Your instructions
Gather the lines below that include the string "Hrows", copying each in full.

[Collected data entries]
****************************************

Lemma sort_values_rows df col out :
  sort_values df col = Ok out ->
  columns out = columns df /\ rows out ≡ₚ rows df.
Proof.
  unfold sort_values. destruct (lookup_col col (columns df)); [|discriminate].
  destruct (sortable _); [|discriminate].
  intros [= <-]. simpl. split; [done|]. apply stable_sort_Permutation.
Qed.

(** ** Stages that loop over columns *)

Lemma drop_rows df col out :
  drop df col = Ok out ->
  columns out = del_col col (columns df)
  /\ rows out = map (del_cell col) (rows df).
Proof.
  unfold drop. destruct (lookup_col col (columns df)); [|discriminate].
  by intros [= <-].
Qed.

Lemma for_each_drop_rows (l : list string) : forall df out,
  for_each drop df l = Ok out ->
  Forall2 (fun r r' => label r' = label r
                       /\ forall col, col ∉ l -> cell_at r' col = cell_at r col)
          (rows df) (rows out).
Proof.
  induction l as [|c l IH]; intros df out H; simpl in H.
  - injection H as <-. apply Forall_Forall2_diag, Forall_forall. auto.
  - bind_inv H as df1 Hdf1. apply drop_rows in Hdf1 as [_ Hrows].
    apply IH in H. rewrite Hrows in H. apply Forall2_map_l in H.
    eapply Forall2_impl; [exact H|]. simpl.
    intros r r' [Hl Hc]. split; [done|].
    intros col Hcol. apply not_elem_of_cons in Hcol as [Hne Hcol].
    rewrite Hc by done. by apply cell_at_del_cell_ne.
Qed.

Lemma fix_rate_cols_rows df out :
  fix_rate_cols df = Ok out ->
  Forall2 (fun r r' => label r' = label r
                       /\ (forall col, col ∈ rate_cols ->
                             rate_coercion (cell_at r col) = Ok (cell_at r' col))
                       /\ (forall col, col ∉ rate_cols -> cell_at r' col = cell_at r col))
          (rows df) (rows out).
Proof.
  unfold fix_rate_cols, rate_cols. simpl. intros H.
  bind_inv H as df1 H1. bind_inv H as df2 H2. injection H as <-.
  apply fix_rate_col_rows in H1, H2.
  pose proof (Forall2_compose _ _ _ _ _ H1 H2) as H3.
  eapply Forall2_impl; [exact H3|]. simpl.
  intros r r' (r1 & (v & Hv & ->) & (w & Hw & ->)).
  rewrite cell_at_set_cell_ne in Hw by done.
  split; [done|split].
  - intros col Hcol. repeat (apply elem_of_cons in Hcol as [->|Hcol]).
    + rewrite cell_at_set_cell_ne, cell_at_set_cell_eq by done. done.
    + by rewrite cell_at_set_cell_eq.
    + by apply elem_of_nil in Hcol.
  - intros col Hcol. apply not_elem_of_cons in Hcol as [Hne1 Hcol].
    apply not_elem_of_cons in Hcol as [Hne2 _].
    rewrite !cell_at_set_cell_ne by done. done.
Qed.

Lemma zip_with_map_self {A B C} (f : B -> A -> C) (g : A -> B) (l : list A) :
  zip_with f (map g l) l = map (fun x => f (g x) x) l.
Proof. induction l; simpl; [done|]. by f_equal. Qed.

Lemma fill_na_col_spec value df col :
  col ∈ col_names df ->
  exists cols', map fst cols' = col_names df
    /\ fill_na_col value df col =
        Ok {| columns := cols';
              rows := map (fun r => set_cell col (fill_cell value (cell_at r col)) r)
                          (rows df) |}.
Proof.
  intros Hcol. pose proof Hcol as Hin. apply lookup_col_member in Hcol as [t Ht].
  unfold fill_na_col, getitem. rewrite Ht. simpl.
  rewrite setitem_same_length by (simpl; by rewrite !length_map).
  eexists. split; [|simpl; do 2 f_equal].
  - simpl. by apply names_set_dtype.
  - change (fun c => if isna c then value else c) with (fill_cell value).
    rewrite map_map.
    apply (zip_with_map_self (set_cell col) (fun r => fill_cell value (cell_at r col))).
Qed.
(** * LatchOrchestrationPOC: a dynamic workflow orchestrator

    Shallow embedding of [src/constraints.py], [src/workflow.py] and
    [src/orchestrator.py], and the properties of the constraint model, the
    policy checker, the workflow graph, the spawn service and the scheduling
    loop.

    Python objects are modelled as follows.
    - dictionaries keyed by strings or by [(wf_id, task_id)] tuples are
      [gmap]s; the insertion-ordered [Workflow.tasks] dictionary, whose
      iteration order decides the dispatch order, is an association list;
    - a raised exception is an [Exc] outcome; code that mutates its object
      before raising returns the mutated state next to the exception;
    - the two [while] loops of the scheduler take a fuel argument;
    - a task body is a finite program over the calls a body makes on the
      orchestrator handle. *)

From Stdlib Require Import ZArith Lia.
From stdpp Require Import base option strings list gmap relations.
Definition no_assumption (_ : progress) (_ : entry) : Prop := True.

(** The calls that save a region's results. *)
Definition saves_for (region : string) (c : call) : bool :=
  match c with
  | GetMatrices _ => true
  | SaveRdmResults _ r _ _ _ _ | SaveRsaResults _ r _ _ _ => String.eqb r region
  | _ => false
  end.

End Order.

(** ** What flows between the calls of one region

    The summary keeps, for the region whose mask was fetched last, the
    objects the libraries returned, so that the arguments of a later call
    can be traced to the calls they come from. *)

Module Flow.

Record flow := mkFlow {
  regions : list string;          (* regions started so far, in order *)
  mask : option ndarray;          (* voxels_from_region *)
  datasets : list Dataset;        (* region_datasets *)
  stim_data : list Dataset;       (* answers to subset_obs with conditions 1-3 *)
  imag_data : list Dataset;       (* answers to subset_obs with conditions 4-6 *)
  rdms : list RDMs;               (* answers to the euclidean calc_rdm calls *)
  chain : list entry;             (* calls since the last nib.load *)
  mahalanobis : nat;              (* Mahalanobis RDMs computed in this region *)
  mahalanobis_total : nat;        (* ... and in the whole run *)
  subsets : list (RDMs * string * Z * RDMs);  (* RDM subsets since the last compare *)
  sims : list pyfloat             (* similiarity[0][0] of each compare *)
}.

****************************************

Answer section
  - bind_inv H as df1 Hdf1. apply drop_rows in Hdf1 as [_ Hrows].
    apply IH in H. rewrite Hrows in H. apply Forall2_map_l in H.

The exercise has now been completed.